"""

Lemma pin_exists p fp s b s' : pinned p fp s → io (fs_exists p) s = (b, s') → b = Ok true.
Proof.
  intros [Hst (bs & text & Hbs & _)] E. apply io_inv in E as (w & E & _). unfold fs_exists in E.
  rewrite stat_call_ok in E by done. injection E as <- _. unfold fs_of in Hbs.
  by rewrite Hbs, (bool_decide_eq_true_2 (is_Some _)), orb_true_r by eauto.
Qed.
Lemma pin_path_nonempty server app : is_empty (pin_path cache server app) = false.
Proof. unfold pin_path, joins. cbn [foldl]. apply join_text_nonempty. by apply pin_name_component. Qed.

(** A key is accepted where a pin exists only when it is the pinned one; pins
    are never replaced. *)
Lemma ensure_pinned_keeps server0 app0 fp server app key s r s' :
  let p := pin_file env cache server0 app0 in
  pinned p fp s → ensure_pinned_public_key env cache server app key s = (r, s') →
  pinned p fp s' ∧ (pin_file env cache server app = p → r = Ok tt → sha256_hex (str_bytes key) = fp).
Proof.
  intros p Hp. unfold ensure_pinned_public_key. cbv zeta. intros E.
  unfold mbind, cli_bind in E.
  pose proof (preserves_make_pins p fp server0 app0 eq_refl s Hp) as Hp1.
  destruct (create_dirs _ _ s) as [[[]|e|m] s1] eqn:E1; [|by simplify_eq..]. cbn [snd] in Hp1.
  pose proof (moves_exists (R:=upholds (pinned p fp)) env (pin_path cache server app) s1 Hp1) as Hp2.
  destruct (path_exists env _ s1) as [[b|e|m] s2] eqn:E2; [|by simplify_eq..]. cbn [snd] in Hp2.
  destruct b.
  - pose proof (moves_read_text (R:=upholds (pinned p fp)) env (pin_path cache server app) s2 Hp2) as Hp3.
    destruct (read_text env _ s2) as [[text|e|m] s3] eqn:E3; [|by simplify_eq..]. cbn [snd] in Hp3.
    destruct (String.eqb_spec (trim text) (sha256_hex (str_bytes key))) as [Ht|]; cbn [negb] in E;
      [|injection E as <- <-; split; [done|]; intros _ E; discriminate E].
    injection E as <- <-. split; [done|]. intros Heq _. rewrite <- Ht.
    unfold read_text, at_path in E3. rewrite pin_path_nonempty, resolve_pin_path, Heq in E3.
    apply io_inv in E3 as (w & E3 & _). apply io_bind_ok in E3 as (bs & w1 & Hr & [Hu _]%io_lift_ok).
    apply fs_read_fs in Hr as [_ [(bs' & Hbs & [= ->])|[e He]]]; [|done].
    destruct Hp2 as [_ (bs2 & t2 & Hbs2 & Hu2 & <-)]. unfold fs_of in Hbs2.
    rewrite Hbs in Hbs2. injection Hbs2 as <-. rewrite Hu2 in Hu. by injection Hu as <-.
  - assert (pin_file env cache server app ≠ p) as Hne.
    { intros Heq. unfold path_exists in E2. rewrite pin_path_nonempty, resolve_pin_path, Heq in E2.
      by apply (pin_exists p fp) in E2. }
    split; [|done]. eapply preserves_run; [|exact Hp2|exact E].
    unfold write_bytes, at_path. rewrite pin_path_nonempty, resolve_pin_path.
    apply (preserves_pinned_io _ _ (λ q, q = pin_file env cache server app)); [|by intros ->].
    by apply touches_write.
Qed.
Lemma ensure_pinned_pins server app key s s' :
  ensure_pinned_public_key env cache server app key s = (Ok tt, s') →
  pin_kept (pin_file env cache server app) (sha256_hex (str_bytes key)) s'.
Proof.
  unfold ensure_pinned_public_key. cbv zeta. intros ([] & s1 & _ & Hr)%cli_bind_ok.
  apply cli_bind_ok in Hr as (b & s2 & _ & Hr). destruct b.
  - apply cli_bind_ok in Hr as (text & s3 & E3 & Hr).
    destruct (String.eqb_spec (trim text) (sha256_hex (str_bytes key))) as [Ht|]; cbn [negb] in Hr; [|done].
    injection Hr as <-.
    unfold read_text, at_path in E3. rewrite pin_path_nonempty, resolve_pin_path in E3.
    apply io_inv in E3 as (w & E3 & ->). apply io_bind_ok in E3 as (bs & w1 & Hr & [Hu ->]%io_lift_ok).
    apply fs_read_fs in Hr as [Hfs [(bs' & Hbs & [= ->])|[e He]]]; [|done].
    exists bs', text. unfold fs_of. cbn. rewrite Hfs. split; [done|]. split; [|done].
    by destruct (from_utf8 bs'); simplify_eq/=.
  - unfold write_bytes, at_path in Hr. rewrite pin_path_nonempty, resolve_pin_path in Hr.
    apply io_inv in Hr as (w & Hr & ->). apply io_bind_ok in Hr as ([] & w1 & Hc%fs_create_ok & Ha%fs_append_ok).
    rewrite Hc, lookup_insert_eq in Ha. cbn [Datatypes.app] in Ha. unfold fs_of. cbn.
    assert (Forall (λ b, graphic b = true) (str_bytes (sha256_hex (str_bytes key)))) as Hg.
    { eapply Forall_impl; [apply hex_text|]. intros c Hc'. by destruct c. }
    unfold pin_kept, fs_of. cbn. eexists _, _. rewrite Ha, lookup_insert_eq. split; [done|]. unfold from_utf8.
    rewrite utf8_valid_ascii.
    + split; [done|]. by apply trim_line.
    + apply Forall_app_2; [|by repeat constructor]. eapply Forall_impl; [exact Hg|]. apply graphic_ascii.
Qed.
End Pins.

"""

* _Assigned task_
When you reach the line that contains "destruct (read_text env", stop; that line and every line before it, from the very first line of the data, should be restated word for word.

* _Written solution_
Lemma pin_exists p fp s b s' : pinned p fp s → io (fs_exists p) s = (b, s') → b = Ok true.
Proof.
  intros [Hst (bs & text & Hbs & _)] E. apply io_inv in E as (w & E & _). unfold fs_exists in E.
  rewrite stat_call_ok in E by done. injection E as <- _. unfold fs_of in Hbs.
  by rewrite Hbs, (bool_decide_eq_true_2 (is_Some _)), orb_true_r by eauto.
Qed.
Lemma pin_path_nonempty server app : is_empty (pin_path cache server app) = false.
Proof. unfold pin_path, joins. cbn [foldl]. apply join_text_nonempty. by apply pin_name_component. Qed.

(** A key is accepted where a pin exists only when it is the pinned one; pins
    are never replaced. *)
Lemma ensure_pinned_keeps server0 app0 fp server app key s r s' :
  let p := pin_file env cache server0 app0 in
  pinned p fp s → ensure_pinned_public_key env cache server app key s = (r, s') →
  pinned p fp s' ∧ (pin_file env cache server app = p → r = Ok tt → sha256_hex (str_bytes key) = fp).
Proof.
  intros p Hp. unfold ensure_pinned_public_key. cbv zeta. intros E.
  unfold mbind, cli_bind in E.
  pose proof (preserves_make_pins p fp server0 app0 eq_refl s Hp) as Hp1.
  destruct (create_dirs _ _ s) as [[[]|e|m] s1] eqn:E1; [|by simplify_eq..]. cbn [snd] in Hp1.
  pose proof (moves_exists (R:=upholds (pinned p fp)) env (pin_path cache server app) s1 Hp1) as Hp2.
  destruct (path_exists env _ s1) as [[b|e|m] s2] eqn:E2; [|by simplify_eq..]. cbn [snd] in Hp2.
  destruct b.
  - pose proof (moves_read_text (R:=upholds (pinned p fp)) env (pin_path cache server app) s2 Hp2) as Hp3.
    destruct (read_text env _ s2) as [[text|e|m] s3] eqn:E3; [|by simplify_eq..]. cbn [snd] in Hp3.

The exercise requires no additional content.